Dubowitz, an ardent opponent of the nuclear deal, testified that the JCPOA is “flawed” and provides Iran with “multiple pathways” to obtaining nuclear weapons capabilities after the 10-15 year “sunset provisions”. Dubowitz also charged that despite the JCPOA, Iran has continued its illicit efforts to obtain proliferation-related technology stating, “If Tehran wants more sanctions relief and wants to encourage multinational companies to enter the Iranian Market, it must change its dangerous behavior.” Amongst other measures, he recommends that U.S. Congress pass additional sanctions against Iran and for the U.S. to deploy all “coercive tools of statecraft” to push back against Iran’s other activities.
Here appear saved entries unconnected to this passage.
(** X21.  The best score [detect_transformation] returns is always a
    number between 0 and 100, in every state of the comparator: it is
    never nan, even when hypotheses on images without pixels score
    nan. *)
Theorem best_score_is_a_percentage (self : ImageComparator) :
  exists v q, detect_transformation self = Ok v /\
    bestScore v = Fl q /\ (0 <= q <= 100)%Q.
Proof.
  destruct self as [o c thr].
  destruct o as [|a];
    [exists (UNKNOWN, Fl 0, []), 0%Q; destruct c; repeat split; discriminate|].
  destruct c as [|b];
    [exists (UNKNOWN, Fl 0, []), 0%Q; repeat split; discriminate|].
  fold (loaded a b thr).
  destruct (detect_loaded a b thr) as (v & Hv & _ & Hbest).
  destruct (detect_loaded_scores a b thr) as (v' & Hv' & Hr & _).
  rewrite Hv in Hv'; injection Hv' as <-.
  destruct Hbest as [(_ & Es & _) | (l1 & l2 & E & Hgt & _)].
  - exists v, 0%Q; repeat split; try assumption; discriminate.
  - assert (Hin : In (bestKind v, bestScore v) (allResults v))
      by (rewrite E; apply in_elt).
    assert (Hle : py_gt (bestScore v) (Fl 100) = false).
    { rewrite Hr in Hin; simpl in Hin.
      repeat (destruct Hin as [Hin|Hin];
              [injection Hin as _ <-; apply similarity_of_at_most_100|]).
      destruct Hin. }
    destruct (positive_score_bounds _ Hgt Hle) as (q & Eq & Hq).
    exists v, q; repeat split; try assumption; apply Hq.
Qed.

(** Two images without pixels: four hypotheses score nan, and the best
    score is still 0. *)
Example nan_scores_never_win :
  detect_transformation
    (loaded (Np.mk_ndarray (0, 3) []) (Np.mk_ndarray (0, 3) []) (95 # 100)) =
  Ok (UNKNOWN, Fl 0,
      [(IDENTICAL, NaN); (ROTATE_CW, Fl 0); (ROTATE_CCW, Fl 0);
       (ROTATE_180, NaN); (MIRROR_H, NaN); (MIRROR_V, NaN)]).
Proof. reflexivity. Qed.



(** With threshold 0 the report is a detection even when no hypothesis
    scored above 0, and it names UNKNOWN. *)
Example threshold_zero_detects_unknown :
  compare (loaded (Np.mk_ndarray (1, 1) [0%Z]) (Np.mk_ndarray (1, 1) [1%Z]) 0)
    false = Ok (UNKNOWN, Detected UNKNOWN (Fl 0) None).
Proof. reflexivity. Qed.

(** X23.  [detect_transformation] never raises to its caller.  In every
    state of the comparator, images loaded or not, the six hypotheses are
    all attempted, each prints one line, and a verdict is returned. *)
Theorem detect_never_raises (self : ImageComparator) :
  (exists v, detect_transformation self = Ok v) /\
  (exists st, sweep self transformations = Ok st /\ length (stdout st) = 6).
Proof.
  split.
  - destruct (detect_transformation_scored self) as (v & Hv & _).
    now exists v.
  - unfold sweep.
    destruct (for_each_sweep self transformations sweep_init)
      as (st & Hst & _ & _ & Hl).
    exists st; split; [assumption|exact Hl].
Qed.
The second witness, Richard Nephew, testified that the U.S. and its allies in the region are today far safer due to the JCPOA than [they] were just one year ago, and that this opinion is shared by Lt. Gen. Eisenkot of the Israeli Defense Forces as well as many other national security professionals. He also argued that new sanctions dealing with Iran’s other activities should be crafted in a manner that would not violate the JCPOA, not for the “sake of the deal” but for what the deal “denies” Iran. Given the Iranian hardliners sense of trepidation in the fragility of their standing in post nuclear deal Iran, Nephew argued for a more nuanced approach in the U.S. when dealing with Iranian provocations. “It is here that the United States has a unique, if difficult to harness, opportunity in Iran: to avoid contributing to the power base of Iran’s security services by playing once more the villain,” said Nephew, concluding his testimony.